[What is required] Each line from the start of the entries through the line that contains "are NaN. *)" should be output exactly, please.

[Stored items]
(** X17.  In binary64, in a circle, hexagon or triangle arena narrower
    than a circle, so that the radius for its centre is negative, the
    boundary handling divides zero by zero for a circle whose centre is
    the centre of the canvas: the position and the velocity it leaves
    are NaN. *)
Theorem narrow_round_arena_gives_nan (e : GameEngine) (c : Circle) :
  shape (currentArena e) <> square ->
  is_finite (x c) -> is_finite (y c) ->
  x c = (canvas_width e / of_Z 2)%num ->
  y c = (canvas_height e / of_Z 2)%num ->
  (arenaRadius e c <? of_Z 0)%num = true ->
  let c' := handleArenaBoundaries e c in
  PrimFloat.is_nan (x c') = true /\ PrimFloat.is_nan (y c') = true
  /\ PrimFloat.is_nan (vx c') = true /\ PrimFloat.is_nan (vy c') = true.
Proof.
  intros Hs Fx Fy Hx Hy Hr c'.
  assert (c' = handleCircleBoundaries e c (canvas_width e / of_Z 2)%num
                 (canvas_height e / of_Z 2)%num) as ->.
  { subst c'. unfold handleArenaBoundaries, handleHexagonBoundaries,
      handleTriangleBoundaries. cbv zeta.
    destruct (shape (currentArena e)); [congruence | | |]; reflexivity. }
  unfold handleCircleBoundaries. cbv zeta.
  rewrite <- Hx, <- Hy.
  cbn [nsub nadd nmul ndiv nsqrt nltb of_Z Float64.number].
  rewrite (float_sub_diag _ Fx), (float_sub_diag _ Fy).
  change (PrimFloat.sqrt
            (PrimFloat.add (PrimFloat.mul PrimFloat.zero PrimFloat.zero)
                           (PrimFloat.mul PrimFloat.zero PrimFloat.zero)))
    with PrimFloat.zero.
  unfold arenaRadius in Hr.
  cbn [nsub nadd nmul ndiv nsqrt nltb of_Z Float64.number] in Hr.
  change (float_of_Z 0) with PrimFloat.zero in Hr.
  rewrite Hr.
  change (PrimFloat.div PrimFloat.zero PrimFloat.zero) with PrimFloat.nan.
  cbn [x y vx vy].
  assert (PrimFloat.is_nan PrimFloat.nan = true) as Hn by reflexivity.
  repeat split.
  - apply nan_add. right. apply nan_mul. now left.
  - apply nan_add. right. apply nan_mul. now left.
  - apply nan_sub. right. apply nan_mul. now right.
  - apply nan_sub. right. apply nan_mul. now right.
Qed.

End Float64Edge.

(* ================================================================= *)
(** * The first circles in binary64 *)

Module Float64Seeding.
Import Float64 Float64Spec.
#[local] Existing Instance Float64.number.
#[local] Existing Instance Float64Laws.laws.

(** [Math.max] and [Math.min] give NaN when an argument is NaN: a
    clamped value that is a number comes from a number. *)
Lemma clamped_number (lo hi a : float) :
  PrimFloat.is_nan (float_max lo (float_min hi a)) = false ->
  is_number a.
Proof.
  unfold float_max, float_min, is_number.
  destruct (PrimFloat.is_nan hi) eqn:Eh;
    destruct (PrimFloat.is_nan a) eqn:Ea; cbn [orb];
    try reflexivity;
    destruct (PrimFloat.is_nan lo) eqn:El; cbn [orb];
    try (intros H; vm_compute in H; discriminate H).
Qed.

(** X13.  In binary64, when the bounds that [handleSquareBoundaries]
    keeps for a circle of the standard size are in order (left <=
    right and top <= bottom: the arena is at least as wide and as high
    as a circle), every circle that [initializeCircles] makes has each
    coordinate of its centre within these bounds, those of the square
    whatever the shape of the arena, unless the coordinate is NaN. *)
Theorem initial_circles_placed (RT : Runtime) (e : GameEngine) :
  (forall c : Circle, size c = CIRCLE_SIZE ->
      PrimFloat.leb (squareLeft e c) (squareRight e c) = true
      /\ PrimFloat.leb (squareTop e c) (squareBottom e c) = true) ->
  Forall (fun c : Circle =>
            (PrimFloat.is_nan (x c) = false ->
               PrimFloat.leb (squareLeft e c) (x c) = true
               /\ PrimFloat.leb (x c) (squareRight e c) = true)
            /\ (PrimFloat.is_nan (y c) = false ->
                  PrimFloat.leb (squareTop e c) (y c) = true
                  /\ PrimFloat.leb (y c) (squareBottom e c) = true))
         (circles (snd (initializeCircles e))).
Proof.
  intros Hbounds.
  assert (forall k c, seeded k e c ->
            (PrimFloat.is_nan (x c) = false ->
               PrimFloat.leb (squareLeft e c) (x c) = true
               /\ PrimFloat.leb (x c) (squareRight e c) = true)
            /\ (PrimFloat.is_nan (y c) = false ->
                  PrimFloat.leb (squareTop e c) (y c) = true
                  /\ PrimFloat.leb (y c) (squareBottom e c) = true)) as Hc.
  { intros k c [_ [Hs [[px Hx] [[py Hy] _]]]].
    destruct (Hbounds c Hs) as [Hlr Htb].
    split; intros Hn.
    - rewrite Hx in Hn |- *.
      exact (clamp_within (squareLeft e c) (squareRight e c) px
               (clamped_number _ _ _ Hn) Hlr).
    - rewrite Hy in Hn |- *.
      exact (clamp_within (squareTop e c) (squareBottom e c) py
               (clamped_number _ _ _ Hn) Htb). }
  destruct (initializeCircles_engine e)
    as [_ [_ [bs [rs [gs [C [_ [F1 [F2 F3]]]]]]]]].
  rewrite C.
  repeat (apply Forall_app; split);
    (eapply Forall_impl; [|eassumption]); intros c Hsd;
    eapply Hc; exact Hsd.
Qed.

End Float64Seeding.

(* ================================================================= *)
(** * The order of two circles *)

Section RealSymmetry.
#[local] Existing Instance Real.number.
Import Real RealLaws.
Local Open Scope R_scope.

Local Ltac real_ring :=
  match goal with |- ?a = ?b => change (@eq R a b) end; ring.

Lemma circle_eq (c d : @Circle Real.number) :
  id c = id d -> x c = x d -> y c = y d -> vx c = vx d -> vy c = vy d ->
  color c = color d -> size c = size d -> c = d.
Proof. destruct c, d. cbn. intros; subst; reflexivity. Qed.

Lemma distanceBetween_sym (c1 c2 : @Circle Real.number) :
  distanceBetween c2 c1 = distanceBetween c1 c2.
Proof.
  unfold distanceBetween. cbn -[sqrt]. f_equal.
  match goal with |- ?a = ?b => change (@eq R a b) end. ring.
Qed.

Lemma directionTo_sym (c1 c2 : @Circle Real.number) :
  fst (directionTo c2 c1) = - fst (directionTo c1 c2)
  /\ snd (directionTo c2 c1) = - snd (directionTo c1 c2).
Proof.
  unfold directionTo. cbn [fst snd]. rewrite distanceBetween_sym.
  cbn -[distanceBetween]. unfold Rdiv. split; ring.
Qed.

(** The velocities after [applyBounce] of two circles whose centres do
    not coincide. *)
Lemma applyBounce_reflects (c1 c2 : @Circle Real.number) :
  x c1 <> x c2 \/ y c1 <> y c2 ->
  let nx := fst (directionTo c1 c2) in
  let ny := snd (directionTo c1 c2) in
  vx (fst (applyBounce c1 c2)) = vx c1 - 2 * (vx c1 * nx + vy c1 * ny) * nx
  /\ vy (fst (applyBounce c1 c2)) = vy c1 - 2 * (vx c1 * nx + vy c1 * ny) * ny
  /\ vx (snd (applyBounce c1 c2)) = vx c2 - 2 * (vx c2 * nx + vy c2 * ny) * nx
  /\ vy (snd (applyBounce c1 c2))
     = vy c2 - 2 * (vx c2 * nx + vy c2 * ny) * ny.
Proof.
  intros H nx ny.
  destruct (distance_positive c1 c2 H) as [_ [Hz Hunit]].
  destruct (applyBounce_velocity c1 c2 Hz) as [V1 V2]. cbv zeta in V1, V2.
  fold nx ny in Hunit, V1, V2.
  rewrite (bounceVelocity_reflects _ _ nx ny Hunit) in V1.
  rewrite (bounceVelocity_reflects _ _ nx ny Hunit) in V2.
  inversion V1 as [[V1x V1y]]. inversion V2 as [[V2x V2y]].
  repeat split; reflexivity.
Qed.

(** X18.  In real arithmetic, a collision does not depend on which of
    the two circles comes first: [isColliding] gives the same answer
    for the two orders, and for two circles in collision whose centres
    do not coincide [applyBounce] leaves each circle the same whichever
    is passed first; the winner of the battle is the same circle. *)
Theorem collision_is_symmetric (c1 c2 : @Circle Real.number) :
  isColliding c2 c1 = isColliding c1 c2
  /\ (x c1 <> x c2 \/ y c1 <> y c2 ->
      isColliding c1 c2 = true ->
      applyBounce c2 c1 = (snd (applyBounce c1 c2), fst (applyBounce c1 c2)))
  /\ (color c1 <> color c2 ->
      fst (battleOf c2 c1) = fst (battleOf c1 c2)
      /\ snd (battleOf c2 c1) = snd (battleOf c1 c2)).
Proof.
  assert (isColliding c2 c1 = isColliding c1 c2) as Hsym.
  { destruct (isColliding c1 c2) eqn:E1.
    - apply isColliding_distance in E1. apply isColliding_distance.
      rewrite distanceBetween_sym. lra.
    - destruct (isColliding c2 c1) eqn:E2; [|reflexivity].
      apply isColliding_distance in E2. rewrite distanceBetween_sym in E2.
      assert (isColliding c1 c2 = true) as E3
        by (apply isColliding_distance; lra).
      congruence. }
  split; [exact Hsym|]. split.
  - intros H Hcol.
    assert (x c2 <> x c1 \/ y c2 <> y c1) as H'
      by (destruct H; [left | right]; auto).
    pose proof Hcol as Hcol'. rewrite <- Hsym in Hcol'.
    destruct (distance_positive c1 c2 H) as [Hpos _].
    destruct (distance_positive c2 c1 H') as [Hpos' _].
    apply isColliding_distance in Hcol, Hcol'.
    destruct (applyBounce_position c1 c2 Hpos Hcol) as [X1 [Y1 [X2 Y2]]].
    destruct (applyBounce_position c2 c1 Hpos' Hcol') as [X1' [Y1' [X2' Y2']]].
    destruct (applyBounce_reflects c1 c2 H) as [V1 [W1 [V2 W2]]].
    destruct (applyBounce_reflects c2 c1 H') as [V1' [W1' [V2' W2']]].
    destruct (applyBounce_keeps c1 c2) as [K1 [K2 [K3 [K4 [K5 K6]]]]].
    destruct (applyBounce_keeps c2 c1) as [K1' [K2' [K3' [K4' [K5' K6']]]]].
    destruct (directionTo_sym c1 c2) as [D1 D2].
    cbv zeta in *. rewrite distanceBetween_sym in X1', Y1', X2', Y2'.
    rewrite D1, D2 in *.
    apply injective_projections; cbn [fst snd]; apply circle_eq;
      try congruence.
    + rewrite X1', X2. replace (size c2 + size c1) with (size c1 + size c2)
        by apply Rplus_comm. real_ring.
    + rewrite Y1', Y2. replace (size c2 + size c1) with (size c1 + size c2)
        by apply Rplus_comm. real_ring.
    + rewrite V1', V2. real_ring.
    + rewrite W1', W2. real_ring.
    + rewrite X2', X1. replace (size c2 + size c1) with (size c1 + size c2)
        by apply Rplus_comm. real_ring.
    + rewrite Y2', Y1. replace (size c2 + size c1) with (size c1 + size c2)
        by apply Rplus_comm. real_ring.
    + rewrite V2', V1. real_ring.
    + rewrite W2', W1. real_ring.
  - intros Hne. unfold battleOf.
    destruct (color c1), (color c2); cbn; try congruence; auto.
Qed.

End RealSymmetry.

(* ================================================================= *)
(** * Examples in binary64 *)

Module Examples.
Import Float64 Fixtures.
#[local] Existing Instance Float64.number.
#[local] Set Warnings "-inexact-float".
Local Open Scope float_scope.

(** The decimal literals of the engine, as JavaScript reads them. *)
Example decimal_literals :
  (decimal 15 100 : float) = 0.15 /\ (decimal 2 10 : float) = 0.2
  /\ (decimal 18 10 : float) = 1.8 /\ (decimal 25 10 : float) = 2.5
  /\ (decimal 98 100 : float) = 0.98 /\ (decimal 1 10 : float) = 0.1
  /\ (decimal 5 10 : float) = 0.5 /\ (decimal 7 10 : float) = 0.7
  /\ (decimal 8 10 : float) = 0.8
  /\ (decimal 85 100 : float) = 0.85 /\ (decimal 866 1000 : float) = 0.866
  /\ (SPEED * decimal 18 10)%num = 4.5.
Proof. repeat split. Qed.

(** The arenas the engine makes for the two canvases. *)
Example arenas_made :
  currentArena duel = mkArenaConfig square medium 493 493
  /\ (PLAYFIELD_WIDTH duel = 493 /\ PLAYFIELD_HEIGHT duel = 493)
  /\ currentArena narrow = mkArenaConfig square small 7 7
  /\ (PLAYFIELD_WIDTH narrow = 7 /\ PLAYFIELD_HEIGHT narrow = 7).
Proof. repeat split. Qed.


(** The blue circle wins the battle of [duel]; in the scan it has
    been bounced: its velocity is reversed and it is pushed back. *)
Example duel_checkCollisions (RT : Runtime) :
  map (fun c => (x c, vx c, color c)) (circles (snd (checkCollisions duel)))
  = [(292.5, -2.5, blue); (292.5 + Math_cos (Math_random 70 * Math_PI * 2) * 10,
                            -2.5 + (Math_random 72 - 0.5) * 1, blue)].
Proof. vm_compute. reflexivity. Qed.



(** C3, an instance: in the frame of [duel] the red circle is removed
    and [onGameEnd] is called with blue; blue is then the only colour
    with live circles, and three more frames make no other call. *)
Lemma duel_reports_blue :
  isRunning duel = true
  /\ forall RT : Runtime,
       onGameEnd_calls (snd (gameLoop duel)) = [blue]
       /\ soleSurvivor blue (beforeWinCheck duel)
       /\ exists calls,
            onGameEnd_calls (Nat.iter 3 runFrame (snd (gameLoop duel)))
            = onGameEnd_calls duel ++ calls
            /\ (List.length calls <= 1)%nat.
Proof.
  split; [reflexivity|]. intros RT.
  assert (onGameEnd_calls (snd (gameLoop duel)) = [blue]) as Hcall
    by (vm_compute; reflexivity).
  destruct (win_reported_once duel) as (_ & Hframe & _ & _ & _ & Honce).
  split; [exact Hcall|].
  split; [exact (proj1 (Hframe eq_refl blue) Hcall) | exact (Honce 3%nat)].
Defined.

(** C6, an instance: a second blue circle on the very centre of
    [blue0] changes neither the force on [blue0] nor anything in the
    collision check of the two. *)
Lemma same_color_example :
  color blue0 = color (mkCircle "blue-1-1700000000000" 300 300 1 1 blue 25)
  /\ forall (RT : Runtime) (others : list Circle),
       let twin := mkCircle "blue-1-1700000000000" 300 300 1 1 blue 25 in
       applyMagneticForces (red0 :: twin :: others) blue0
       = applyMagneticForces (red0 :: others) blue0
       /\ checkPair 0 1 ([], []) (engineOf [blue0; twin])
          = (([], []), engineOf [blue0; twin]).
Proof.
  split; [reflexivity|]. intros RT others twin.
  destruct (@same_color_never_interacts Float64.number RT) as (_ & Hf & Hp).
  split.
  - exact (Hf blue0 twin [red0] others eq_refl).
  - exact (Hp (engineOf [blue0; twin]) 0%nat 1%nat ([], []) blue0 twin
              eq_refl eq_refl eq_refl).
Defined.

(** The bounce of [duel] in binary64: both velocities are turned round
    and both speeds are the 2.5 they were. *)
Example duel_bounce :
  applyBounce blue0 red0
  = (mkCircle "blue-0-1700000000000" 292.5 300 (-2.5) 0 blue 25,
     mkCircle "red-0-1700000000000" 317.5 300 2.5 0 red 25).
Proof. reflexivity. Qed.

[Response area]
(** X17.  In binary64, in a circle, hexagon or triangle arena narrower
    than a circle, so that the radius for its centre is negative, the
    boundary handling divides zero by zero for a circle whose centre is
    the centre of the canvas: the position and the velocity it leaves
    are NaN. *)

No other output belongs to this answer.